Quote:
Originally Posted by DumbosTrunk
Hi all,
I am trying to wrap my head around a couple concepts. If you get it in with sufficient equity relative to your share of the pot, you're making a +EV play - a winning play.
But what if you get it in with 35% where you are calling a PSB otf multiple times over the course of several sessions (with no or very little money to play for on subsequent streets)? Seems like a losing proposition even though technically correct. Won't you just . . . lose . . . a lot? Isn't that why we try to get it in a 55% or 60% favorite in this game, so we maximize our EV and are more likely to win? So why should we put our money in with much less equity, even if we expect to win only occasionally in those spots. "Wait for a better spot" comes to mind here.
Do big winners regularly fold in marginally +EV spots?
Thanks,
DT
Being a winning player in poker is not about just getting it in when you have a large +EV situation, its about maximizing all of the spots where you have a +EV situation.

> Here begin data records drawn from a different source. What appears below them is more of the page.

(** C17: Authorizing a basic scheme stores, beside its schema and user name, a header "Basic x"
    where x decodes (base64, then UTF-8) to "user:password" as typed; other schemes keep what they had. *)
Theorem basic_header_decodes `{Host} state o ps key u p :
  state = IMap o ps -> (forall v, assoc (js "authorized") ps = Some v -> maps_along v [key; js "value"] = true) ->
  wf16 (u ++ 58 :: p) = true -> slen (u ++ 58 :: p) < 2 ^ 29 ->
  exists x bs, base64ToBytes x = inr bs /\ decode Utf8 bs = u ++ 58 :: p /\
    let state' := auth_reducer state (AUTHORIZE (JObj [(key, basic_entry u p)])) in
    getIn state' [js "authorized"; key; js "value"] =
      Some (JObj [(js "username", JStr u); (js "header", JStr (js "Basic " ++ x))]) /\
    getIn state' [js "authorized"; key; js "schema"] = Some (fromJS (JObj [(js "type", JStr (js "basic"))])) /\
    forall k, k <> key -> getIn state' [js "authorized"; k] = getIn state [js "authorized"; k].
Proof.
  intros -> Hv Hw Hl. destruct (btoa_spec (u ++ 58 :: p) Hw Hl) as (x & bs & Eb & Ex & Ed & _).
  exists x, bs. split; [done|]. split; [done|]. cbv zeta.
  assert (Hx : basic_header u p = inr (js "Basic " ++ x)) by (unfold basic_header; by rewrite Eb).
  set (m := js_or (default JUndef (assoc (js "authorized") ps)) empty_map).
  assert (Hm : maps_along m [key; js "value"] = true).
  { subst m. destruct (assoc (js "authorized") ps) as [v|]; [|done]. specialize (Hv v eq_refl).
    destruct v; try done; exact Hv. }
  assert (Hold : forall k, getIn (IMap o ps) [js "authorized"; k] = im_get m k).
  { intros k. cbn [getIn im_get]. subst m. destruct (assoc (js "authorized") ps) as [v|]; [|done]. specialize (Hv v eq_refl).
    destruct v; try done. cbn [default id js_or truthy]. by destruct (im_get _ k). }
  destruct (authorize_basic key u p _ m Hm Hx) as (m' & Em & Hm' & G1 & G2 & G3).
  assert (Hs : auth_reducer (IMap o ps) (AUTHORIZE (JObj [(key, basic_entry u p)])) = IMap o (put (js "authorized") m' ps)).
  { unfold auth_reducer. rewrite makeReducer_map by done. cbn [auth_reducers]. unfold reduce_AUTHORIZE. rewrite get_map by done. cbn [rbind im_get].
    fold m. change (fromJS (JObj [(key, basic_entry u p)]))
      with (IMap false (in_key_order [(key, fromJS (basic_entry u p))])).
    rewrite in_key_order_single. cbn [is_immutable is_map orb entries_of authorize_all]. rewrite Em. done. }
  rewrite Hs.
  assert (Hnew : forall q, getIn (IMap o (put (js "authorized") m' ps)) (js "authorized" :: q) = getIn m' q).
  { intros q. cbn [getIn im_get]. by rewrite assoc_put_eq. }
  rewrite !Hnew. split; [done|]. split; [done|]. intros k Hk. rewrite Hnew, Hold, getIn_single. by apply G3.
Qed.
(* ===== verification/SuiForm.v ===== *)
(** Swagger UI: form bodies are read back by the rules of
    [application/x-www-form-urlencoded], and what that means for the OAuth2 password flow. *)
From S2P Require Import Prelude JsString BufferStore BufferCodec BufferText UriCodec YamlValue SuiUrl SuiImm SuiSpec SuiErr SuiAuth.

(** ** Reading a form body *)

Definition space_for_plus (s : jsstr) : jsstr := (fun c => if c =? 43 then 32 else c) <$> s.

(** One field: the name as it is, the value decoded. *)
Definition form_field (part : jsstr) : js_error + (jsstr * jsstr) :=
  let i := split_unit 61 part in
  let? v := decodeURIComponent (space_for_plus (default [] (i !! 1%nat))) in
  inr (default [] (i !! 0%nat), v).

Definition form_fields (body : jsstr) : js_error + list (jsstr * jsstr) :=
  match body with [] => inr [] | _ => traverse form_field (split_unit 38 body) end.

(** ** The escapes *)

Lemma plus_plain c s : c <> 37 -> plus_for_space (c :: s) = c :: plus_for_space s.
Proof.
  intros Hc. cbn [plus_for_space]. destruct (Z.eqb_spec c 37); [done|]. cbn [andb]. by destruct s as [|d [|e s]].
Qed.

Lemma upper_hex_range d : 0 <= d < 16 -> 48 <= upper_hex d <= 57 \/ 65 <= upper_hex d <= 70.
Proof. unfold upper_hex. destr_cmp; lia. Qed.

Lemma percent_parts b : 0 <= b < 256 -> exists x y, percent b = [37; x; y] /\
  (48 <= x <= 57 \/ 65 <= x <= 70) /\ (48 <= y <= 57 \/ 65 <= y <= 70) /\ (x = 50 -> y = 48 -> b = 32).
Proof.
  intros Hb. exists (upper_hex (b / 16)), (upper_hex (b mod 16)). split; [done|].
  assert (0 <= b / 16 < 16) by (Z.div_mod_to_equations; lia). assert (0 <= b mod 16 < 16) by (Z.div_mod_to_equations; lia).
  split; [by apply upper_hex_range|]. split; [by apply upper_hex_range|].
  unfold upper_hex. destr_cmp; intros; Z.div_mod_to_equations; lia.
Qed.

Lemma plus_percent b r : 0 <= b < 256 -> b <> 32 -> plus_for_space (percent b ++ r) = percent b ++ plus_for_space r.
Proof.
  intros Hb Hn. destruct (percent_parts b Hb) as (x & y & -> & Hx & Hy & Hxy). cbn [app].
  rewrite <- (plus_plain y r) by lia. rewrite <- (plus_plain x (y :: r)) by lia. cbn [plus_for_space].
  replace ((37 =? 37) && (x =? 50) && (y =? 48)) with false; [done|]. symmetry.
  destruct (Z.eqb_spec x 50), (Z.eqb_spec y 48); try done. destruct Hn. by apply Hxy.
Qed.

Lemma plus_escapes bs r : Forall (fun b => 0 <= b < 256 /\ b <> 32) bs ->
  plus_for_space ((bs ≫= percent) ++ r) = (bs ≫= percent) ++ plus_for_space r.
Proof.
  induction 1 as [|b bs [Hb Hn] _ IH]; [done|]. cbn [mbind list_bind]. rewrite <- !app_assoc.
  rewrite plus_percent by done. by rewrite <- IH.
Qed.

In the situation you described we are assuming that we are going to make the exact same play time and time again over X number of hands, sessions, months, years etc. If you have a 35% edge in a hand that will give you a positive expecation then eventually overtime you will realize that positive gain. It might only be $20 bucks over the same 1000 hands, but at 10K its $200 and 100K its $2000 etc.
If you do the same thing as the above example with all of your +EV situations they all begin to add up to substantial winnings.
The problem with EV is that no one knows how long it will take them to realize that positive expectation. For you it could be 10K hands, for me it could be 10 million.
You simply have to have faith that the mathematics of poker will eventually work out.